New Auckland facilities provide better access

Published: Fri 3 Oct 2003 04:02 PM
New Auckland facilities provide better access for patients
Health Minister Annette King says the new Auckland City Hospital is a state of the art facility that brings three hospitals on to one site.
Ms King, who has taken a keen personal interest in the project, was at the hospital today to welcome the first patients into the wards.
"This $500 million development includes the latest medical technology within purpose-built facilities, and reflects the needs of patients to access health services more easily. The project brings together the acute, adult services of Auckland, Green Lane and National Women's Hospitals in one nine-level building on the Grafton site," said Ms King.
As a complement to acute services in the new hospital, Auckland District Health Board is also centralising outpatient and day-stay surgical services at another new facility, Greenlane Clinical Centre on the former Green Lane Hospital site. The first outpatient clinics open at the Greenlane Clinical Centre on October 7.
Ms King says relocating more than 400,000 outpatient visits to the Greenlane site annually will ease congestion on the new city site. "Patients will be able to make all their pre and post-operative visits to the Greenlane centre, and there will also be improved capacity to undertake day surgery there. The new facilities mean the clinicians will be doing the travelling between sites not the patients," she said.

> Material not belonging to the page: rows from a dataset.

(** The tombs at the end of the dynamic list are freed. *)
Lemma wp_free_tombs fuel c ns fs ps dc fc pl Q :
  length ns < fuel -> evictable dc -> Nodes (m_list c) (m_map c) ns fs ps dc fc pl ->
  (forall h ns' dc', Nodes h (m_map c) ns' fs ps dc' fc pl -> Kept (m_list c) h ns ns' -> evict_slots dc' = evict_slots dc ->
     (dc' = [] \/ exists d k v, dc' = d ++ [Live k v]) ->
     Q (addr (default m_head (last ns'))) (with_list h c)) ->
  wp (free_tombs fuel (addr (default m_head (last ns)))) c Q.
Proof.
  revert c ns dc. induction fuel as [|fuel IH]; intros c ns dc Hf Hev Nd HQ; [lia|]. cbn [free_tombs]. wp_step.
  destruct ns as [|n ns _] using rev_ind.
  - cbn. destruct (nd_head _ _ _ _ _ _ _ _ Nd) as [t Ht]. eapply wp_get_key; [exact Ht|]. cbn.
    apply wp_ret. assert (HF := nd_dc _ _ _ _ _ _ _ _ Nd). inversion HF; subst.
    rewrite <- (with_list_id c). apply (HQ _ [] []); [done | apply kept_refl | done | by left].
  - rewrite last_snoc. cbn [default from_option id]. assert (HF := nd_dc _ _ _ _ _ _ _ _ Nd).
    apply Forall2_app_inv_l in HF as (d1 & d2 & HF1 & HF2 & ->).
    apply Forall2_cons_inv_l in HF2 as (s & d3 & Hs & Hnil & ->). inversion Hnil; subst. clear Hnil.
    destruct s as [k v| |]; [| |by apply evictable_mark in Hev].
    + destruct Hs as ([t Ht] & _ & Hu). eapply wp_get_key; [exact Ht|].
      rewrite (proj2 (Z.eqb_neq _ _)) by (unfold user_key, TOMB_KEY in *; lia). apply wp_ret.
      rewrite <- (with_list_id c). assert (HQ' := HQ _ _ _ Nd (kept_refl _ _) eq_refl). rewrite last_snoc in HQ'. apply HQ'. eauto.
    + destruct Hs as [t Ht]. eapply wp_get_key; [exact Ht|]. cbn. wp_step. apply fh_wp_on_list.
      eapply (wp_nodes_delink_main _ _ ns n []); [by eapply Forall2_length | exact Nd |].
      intros h Nd1 Hpay. wp_step. apply fh_wp_on_list, wp_delete_node; [by eapply slot_alloc|].
      apply nodes_free_tomb in Nd1. rewrite !app_nil_r in Nd1. cbn.
      wp_step. apply fh_wp_on_list. eapply wp_get_prev; [apply (links_last _ _ _ _ (nd_links _ _ _ _ _ _ _ _ Nd1))|].
      rewrite length_app in Hf. cbn in Hf. cbn.
      eapply IH; [lia | exact (proj1 (evictable_tomb _) Hev) | exact Nd1 |]. intros h' ns' dc' Nd2 Hk He Hd.
      apply (HQ h' ns' dc' Nd2); [|by rewrite evict_slots_tomb | exact Hd]. eapply kept_snoc; [|exact Hpay | exact Hk].
      by eapply nodes_snoc_nodup.
Qed.

Lemma nodes_fuel h m ns fs ps dc fc pl : Nodes (M:=M) h m ns fs ps dc fc pl -> length (ns ++ fs) < S (base.size (cells h)).
Proof.
  intros Nd. destruct (nd_links _ _ _ _ _ _ _ _ Nd) as [HN _ _ Hdom _ _].
  rewrite <- size_dom, Hdom, size_list_to_set by done. rewrite !length_app. cbn. lia.
Qed.

(** [evict]: the specified slots stay; it reports whether an entry was dropped. *)
Lemma fh_wp_evict c ns fs ps dc fc pl Q :
  evictable dc -> Nodes (m_list c) (m_map c) ns fs ps dc fc pl ->
  (forall h m ns', Nodes h m ns' fs ps (evict_slots dc).2 fc pl -> Kept (m_list c) h ns ns' ->
     Q (evict_slots dc).1 (with_list h (with_map m c))) ->
  wp evict c Q.
Proof.
  intros Hevict Nd HQ. unfold evict. wp_step. apply fh_wp_on_list.
  eapply wp_get_prev; [apply (links_last _ _ _ _ (nd_links _ _ _ _ _ _ _ _ Nd))|].
  rewrite with_list_id. do 2 wp_step. wp_step.
  eapply wp_free_tombs; [|exact Hevict|exact Nd|].
  { assert (Hf := nodes_fuel _ _ _ _ _ _ _ _ Nd). rewrite length_app in Hf. lia. }
  intros h ns' dc' Nd1 Hk He Hlast. rewrite <- He in HQ. assert (HF := nd_dc _ _ _ _ _ _ _ _ Nd1).
  destruct Hlast as [->|(d & k & v & ->)].
  - inversion HF; subst. cbn [last default from_option id]. rewrite ptr_eqb_refl. apply wp_ret.
    by apply (HQ h (m_map c) []).
  - rewrite evict_slots_live in *. apply Forall2_app_inv_r in HF as (ns1 & ns2 & HF1 & HF2 & ->).
    apply Forall2_cons_inv_r in HF2 as (n & ns3 & Hs & Hnil & ->). inversion Hnil; subst. clear Hnil.
    rewrite last_snoc. cbn [default from_option id]. rewrite ptr_eqb_addr, bool_decide_eq_false_2.
    2: { eapply links_in_head; [apply Nd1|]. clear. set_solver. }
    wp_step. apply fh_wp_on_list. eapply (wp_nodes_delink_main _ _ ns1 n []); [by eapply Forall2_length | exact Nd1 |].
    intros h' Nd2 Hpay. assert (Ho := nd_out _ _ _ _ _ _ _ _ Nd2). apply Forall2_cons in Ho as [([t Ht] & Hfind & _) _].
    wp_step. eapply wp_get_key; [exact Ht|]. do 2 wp_step. cbn [with_list m_map]. rewrite Hfind.
    wp_step. apply wp_modify. wp_step. apply fh_wp_on_list, wp_delete_node; [by eapply slot_alloc|].
    apply wp_ret. apply nodes_erase in Nd2. rewrite !app_nil_r in Nd2. apply (HQ _ _ _ Nd2).
    destruct Hk as [[l ->] Hk]. split; [exists ([n] ++ l); by rewrite (assoc_L (++))|].
    intros x Hx. rewrite <- Hk by set_solver. cbn. unfold pay. rewrite lookup_delete_ne; [apply Hpay|].
    intros ->. by apply (nodes_snoc_nodup _ _ _ _ _ _ _ _ _ Nd1).
Qed.

Lemma fh_rep_find c dc fc F k : Rep c dc fc F ->
  match assoc k (live (dc ++ fc)) with
  | Some v => exists n, chm_find (m_map c) k = Some (HMV v (addr n)) /\ user_key k
  | None => chm_find (m_map c) k = None
  end.
Proof.
  intros R. destruct (rp_nodes _ _ _ _ R) as (ns & fs & Nd). assert (Hf := nodes_find _ _ _ _ _ _ _ _ k Nd).
  rewrite app_nil_r in Hf. destruct (assoc _ _); naive_solver.
Qed.

Lemma rep_keys c dc fc F : Rep c dc fc F -> NoDup (live (dc ++ fc)).*1.
Proof.
  intros R. destruct (rp_nodes _ _ _ _ R) as (ns & fs & Nd). assert (HN := nodes_keys _ _ _ _ _ _ _ _ Nd).
  by rewrite app_nil_r in HN.
Qed.

(** The counters are not part of the representation. *)
Lemma rep_stat c dc fc F f : Rep c dc fc F -> Rep (with_stat f c) dc fc F.
Proof. intros []; by split. Qed.

Lemma wp_stat yes f c Q : (forall g, Q tt (with_stat g c)) -> wp (stat yes f) c Q.
Proof.
  intros HQ. apply wp_when; intros ->; [apply wp_modify, HQ|].
  specialize (HQ id). by destruct c.
Qed.

Lemma wp_flag f c Q : Q (f (m_flags c)) c -> wp (flag f) c Q.
Proof. done. Qed.

(** What a lookup answers. *)
Definition answer c dc fc F (ac k : Z) : bool * Z :=
  let dynamic := match assoc k (live (dc ++ fc)) with Some v => (true, v) | None => (false, ac) end in
  if frozen_on c then
    match F !! k with
    | Some v => (true, v)
    | None => if tier_ready (m_flags c) then (false, ac) else dynamic
    end
  else dynamic.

At 75,000 square metres, or the equivalent of 16 rugby fields, Auckland City Hospital is New Zealand's largest public building and the largest health construction in New Zealand history. Over the next six months services will be relocated into the new hospital and clinical centre, with the last to move National Women's in April 2004. The new facilities will be formally opened in May 2004.
Ms King said at Auckland City Hospital clinicians will have access to latest medical technology such as electronic medical records, networked patient monitoring systems and digital patient imaging.
"Another major benefit is reduced duplication of facilities between the four previous sites. Money we save can be put back into improving services.
"I want to acknowledge the efforts of management and staff in putting together such a complex project. It has not been without difficulties, but the project also reflects the Government's commitment to strong public services in partnership with local communities," said Ms King.